FETÖ/PDY'nin 15 Temmuz darbe girişimi sırasında Yurtta Sulh Konseyi tarafından hazırlanan listede ismi 'Diyarbakır Sıkıyönetim Komutan Yardımcısı' olarak geçen, 16'ncı Mekanize Tugayı eski Komutanı Tuğgeneral Savaş Beyribey, 'Anayasal düzeni ortadan kaldırmaya teşebbüs', 'TBMM'yi ortadan kaldırmaya veya görevini yapmasını engellemeye teşebbüs' ve 'Türkiye Cumhuriyeti hükümetini ortadan kaldırmaya veya görevini yapmasını engellemeye teşebbüs' suçlarından beraat ederken, 'Silahlı terör örgütüne üye olma' suçundan 6 yıl 3 ay hapis cezasına çarptırıldı. Beyribey'i yurt dışına çıkış yasağı uygulayarak tahliye eden Diyarbakır 4'üncü Ağır Ceza Mahkemesi gerekçeli kararında, sanığın darbe girişiminde aktif veya pasif bir eylemi olmamakla birlikte sıkıyönetim direktifinde Diyarbakır Sıkıyönetim Komutan Yardımcısı olarak isminin yazdığını kaydetti.

SAVCI KARARA İTİRAZ ETTİ

Yargılama sırasında, Beyribey'in 'Anayasal düzeni ortadan kaldırmaya teşebbüs' suçundan ağırlaştırılmış ömür boyu hapisle cezalandırılmasını ve tutukluluk halinin devamını isteyen savcı, sanığa sadece 'terör örgütü üyeliği' suçundan ceza verilmesine itiraz etti. Gaziantep Bölge Adliye Mahkemesi'ne istinaf başvurusu yapan Cumhuriyet savcısı, 'Anayasal düzeni ortadan kaldırmaya teşebbüs' suçundan cezalandırılması gereken sanığa bu suçtan beraat kararı verilip, tahliye edilmesinin yasaya aykırı olduğunu belirterek, kararın bozulmasını istedi.

'RÜYA YORUMU, HUKUK VE İNSAN MANTIĞIYLA ÇELİŞİYOR'

Beyribey'in avukatı Mehmet Nizamettin Haznedar da müvekkiline 'Silahlı terör örgütüne üye olma' suçundan ceza verilmesine Gaziantep Bölge Adlliye Mahkemesi'nde itiraz etti. 4'üncü Ceza Dairesi'ne gönderdiği dilekçesinde müvekkili hakkında verilen kararın hukuka aykırı olduğunu belirten Haznedar, ortada kalkışma olarak nitelendirilebilecek bir eylem olmadığını savundu.

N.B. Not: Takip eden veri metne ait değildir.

(** What an event may show when the queue holds [c]. *)
Definition event_ok (c : list loc) (ev : event) : Prop :=
  match ev with
  | E_pop M_pop None => False
  | E_pop M_try_pop None => c = []
  | E_front r => r = head c
  | _ => True
  end.

(** No lost wake-up: while the reader sleeps there is nothing to read, or a
    writer is about to notify it. *)
Definition wakeup_ok (s : state) : Prop :=
  ∀ m, reader s = R_asleep m → stack s = None ∨ ∃ i, wr s i = W_notify.

(** No writer uses the non-signaling push. *)
Definition signaling_ok (s : state) : Prop :=
  ∀ i, match wr s i with
       | W_read sg _ | W_loaded sg _ _ | W_linked sg _ _ => sg = true
       | _ => True
       end.

(** ** Linked lists under stores *)

Definition agree (h h' : gmap loc (option loc)) (l : list loc) : Prop :=
  ∀ a, a ∈ l → h' !! a = h !! a.

Lemma is_list_agree h h' p l : agree h h' l → is_list h p l → is_list h' p l.
Proof.
  revert p. induction l as [|a l IH]; intros p Ha Hl; [done|].
  destruct Hl as [-> (n & Hn & Hl)]. split; [done|]. exists n. split.
  - rewrite Ha; [set_solver|done].
  - apply IH; [|done]. intros b Hb. apply Ha. set_solver.
Qed.

Lemma is_seg_agree h h' l : agree h h' l → is_seg h l → is_seg h' l.
Proof.
  induction l as [|a l IH]; intros Ha Hl; [done|].
  destruct Hl as [(n & Hn & Hh) Hl]. split.
  - exists n. split; [|done]. rewrite Ha; [set_solver|done].
  - apply IH; [|done]. intros b Hb. apply Ha. set_solver.
Qed.

Lemma agree_insert h a v l : a ∉ l → agree h (<[a := v]> h) l.
Proof. intros Ha b Hb. rewrite lookup_insert_ne; [|done]. by intros ->. Qed.

Lemma link_seg_other seg h a : a ∉ seg → link_seg seg h !! a = h !! a.
Proof.
  induction seg as [|b seg IH]; intros Ha; [done|]. simpl.
  rewrite lookup_insert_ne; [set_solver|]. apply IH. set_solver.
Qed.

Lemma link_seg_is_seg seg h : NoDup seg → is_seg (link_seg seg h) seg.
Proof.
  induction 1 as [|a seg Ha Hnd IH]; [done|]. split.
  - exists (head seg). simpl. by rewrite lookup_insert_eq.
  - eapply is_seg_agree; [|exact IH]. simpl. by apply agree_insert.
Qed.

Lemma head_app_ne {A} (l k : list A) : l ≠ [] → head (l ++ k) = head l.
Proof. by destruct l. Qed.

(** Storing to the tail completes a segment in front of another list. *)
Lemma is_seg_join h seg t e l :
  is_seg h seg → last seg = Some t → h !! t = Some e → is_list h e l →
  is_list h (head seg) (seg ++ l).
Proof.
  induction seg as [|a seg IH]; intros Hs Ht He Hl; [done|]. simpl in Hs.
  destruct Hs as [(n & Hn & Hh) Hs]. simpl. split; [done|].
  destruct seg as [|b seg].
  - simpl in Ht. simplify_eq. by eexists.
  - exists n. split; [done|]. rewrite Hh; [done|]. by apply IH.
Qed.

Lemma is_seg_store_tail h seg t e :
  NoDup seg → is_seg h seg → last seg = Some t → is_seg (<[t := e]> h) seg.
Proof.
  induction seg as [|a seg IH]; intros Hnd Hs Ht; [done|].
  apply NoDup_cons in Hnd as [Ha Hnd]. destruct Hs as [(n & Hn & Hh) Hs].
  destruct seg as [|b seg].
  - simpl in Ht. simplify_eq. split; [|done]. exists e. by rewrite lookup_insert_eq.
  - split; [|by apply IH]. exists n. split; [|done]. rewrite lookup_insert_ne; [|done].
    intros <-. apply Ha. rewrite last_cons_cons in Ht. apply last_Some in Ht as (l0 & ->). set_solver.
Qed.

Lemma is_list_ne h p l : is_list h p l → p ≠ None → l ≠ [].
Proof. destruct l; simpl; naive_solver. Qed.

Lemma is_list_none h l : is_list h None l → l = [].
Proof. destruct l; simpl; naive_solver. Qed.

(** ** Preservation of the shape *)

Lemma wr_set_writer i w s j : wr (set_writer i w s) j = (if bool_decide (j = i) then w else wr s j).
Proof.
  rewrite /wr /=. case_bool_decide as E; [subst; by rewrite lookup_insert_eq|].
  by rewrite lookup_insert_ne.
Qed.

Definition own_set (l : list loc) (o : owner) (own : loc → owner) (a : loc) : owner :=
  if bool_decide (a ∈ l) then o else own a.

Lemma own_set_in l o own a : a ∈ l → own_set l o own a = o.
Proof. intros. rewrite /own_set. by case_bool_decide. Qed.

Lemma own_set_out l o own a : a ∉ l → own_set l o own a = own a.
Proof. intros. rewrite /own_set. by case_bool_decide. Qed.

(** A step that changes program counters and the mutex only. *)
Lemma shape_ext s s' own ls lr lc :
  shape s own ls lr lc →
  heap s' = heap s → stack s' = stack s → cache s' = cache s → clients s' = clients s →
  rev_ptr (reader s') = rev_ptr (reader s) →
  (∀ i, wseg (wr s' i) = wseg (wr s i) ∧
        (wlink (wr s' i) = wlink (wr s i) ∨ wlink (wr s' i) = None) ∧
        (pushing (wr s' i) = true → wseg (wr s' i) ≠ [])) →
  shape s' own ls lr lc.
Proof.
  intros [] Hh Hs Hc Hcl Hr Hw.
  split; rewrite ?Hh ?Hs ?Hc ?Hcl ?Hr; try done.
  - intros i a. rewrite (proj1 (Hw i)). eauto.
  - intros i. rewrite (proj1 (Hw i)). eauto.
  - intros i e. destruct (Hw i) as (-> & [->| ->] & _); [eauto|done].
  - intros i. apply (Hw i).
Qed.

Lemma shape_reader s r own ls lr lc :
  shape s own ls lr lc → rev_ptr r = rev_ptr (reader s) →
  shape (set_reader r s) own ls lr lc.
Proof. intros Hs Hr. eapply shape_ext; [done..|]. intros i. pose proof (sh_ne _ _ _ _ _ Hs i). eauto. Qed.

Lemma shape_mtx s o own ls lr lc : shape s own ls lr lc → shape (set_mtx o s) own ls lr lc.
Proof. intros Hs. eapply shape_ext; [done..|]. intros i. pose proof (sh_ne _ _ _ _ _ Hs i). eauto. Qed.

Dilekçesinde müvekkiline rüya nedeniyle ceza verilmesini eleştiren Haznedar, şunları kaydetti:

"Yerel mahkemenin gerekçesi hukuk mantığı ve yaşamın olağan akışı ile doğrudan çelişmektedir. Ali Osman Uzun'un içeriğini kısmen değiştirerek, var olup olmadığı bilinmeyen bir hemşirenin, 4'üncü elden işittiği ileri sürülen ve tanıklar Ali Durmuş ve Bülent Gürdoğan'ın anlatımlarıyla doğrulanmadığı kesin olarak belirlenen düş anlatımının sanığın aleyhine yorumlanması; sırf hukuk ve olağan insan mantığıyla çelişen bir akıl yürütme değil, fazlasıyla yapay bir tutum olarak belirmektedir. Düşler elbette insan yaşamının bir parçası olup korku, kaygı ve özlemlerimizden beslenen zihinsel oluşumlardır. Görülen düşü aktarma yoluyla bir suçu övme, bu suçu işleyenlere destek verme biçiminde çeşitli eylemler ortaya çıkabilir. Bunların cezalandırılabilmesi suç işleme kastının varlığına bağlıdır. Ancak bu dosyada yer alan ve özellikleri belirtilen kanıtları, sanığın FETÖ/PDY üyesi olmasına kanıt göstermek hukuk mantığıyla ilişkisiz bir tavırdır."

'AÇLIĞA MAHKÜM EDİLDİ'

Yerel mahkemenin, müvekkilinin mal varlığı üzerinde sürdürdüğü tedbir uygulamasının hukuki olmaktan fazlasıyla uzak olduğunu belirten Haznedar, dilekçesinde şunları ifade etti:

"Müvekkilimin, aralarında emeklilik tazminatı, emeklilik aylığı ve OYAK kesintileri de olmak üzere tüm mal varlığına soruşturma aşamasında tedbir konulmuştur. Sulh Ceza Hakimliği kararı ile bu tedbirler kaldırıldığı halde, kaldırma kararının OYAK'a bildirilmesini istememiz üzerine, Diyarbakır 4'üncü Ağır Ceza Mahkemesi'nce müvekkilimin mal varlığına yeniden tedbir konulmuştur. Hukuka aykırı nitelikteki bu kararın ortadan kaldırılması konusunda yaptığımız başvurular gerekçesiz biçimde reddedilmiştir. Mahkeme, mal varlığı üzerine sonradan koyduğu tedbirlerin kaldırılmasını kararın kesinleşmesine ertelemiştir. Yerel mahkemenin kararı yürürlükteki hukuk sistemini tepetaklak eder niteliktedir. Üzerinden tedbirin kaldırılması istenen emeklilik tazminatı, emeklilik aylığı ve OYAK kesintileri türünden ekonomik değerler, suçtan elde edilen ya da edilebilecek, FETÖ/PDY ile ilişkilendirilebilecek değerler değil, yıllarca süren mesleki çalışmalar boyunca resmi fonlarda toplanan ya da sanığın kendisinden kesilen tutarlardır. Ülkedeki hiçbir mahkemenin bu yönde uygulama geliştirdiğine tanık olunmamıştır. Sanık bu uygulamayla açlığa mahküm edilmiş, temel gereksinmelerini karşılamaktan yoksun bırakılmıştır. Sanık, bu çeşit bir uygulamayla karşı karşıya bırakılan tek örnektir."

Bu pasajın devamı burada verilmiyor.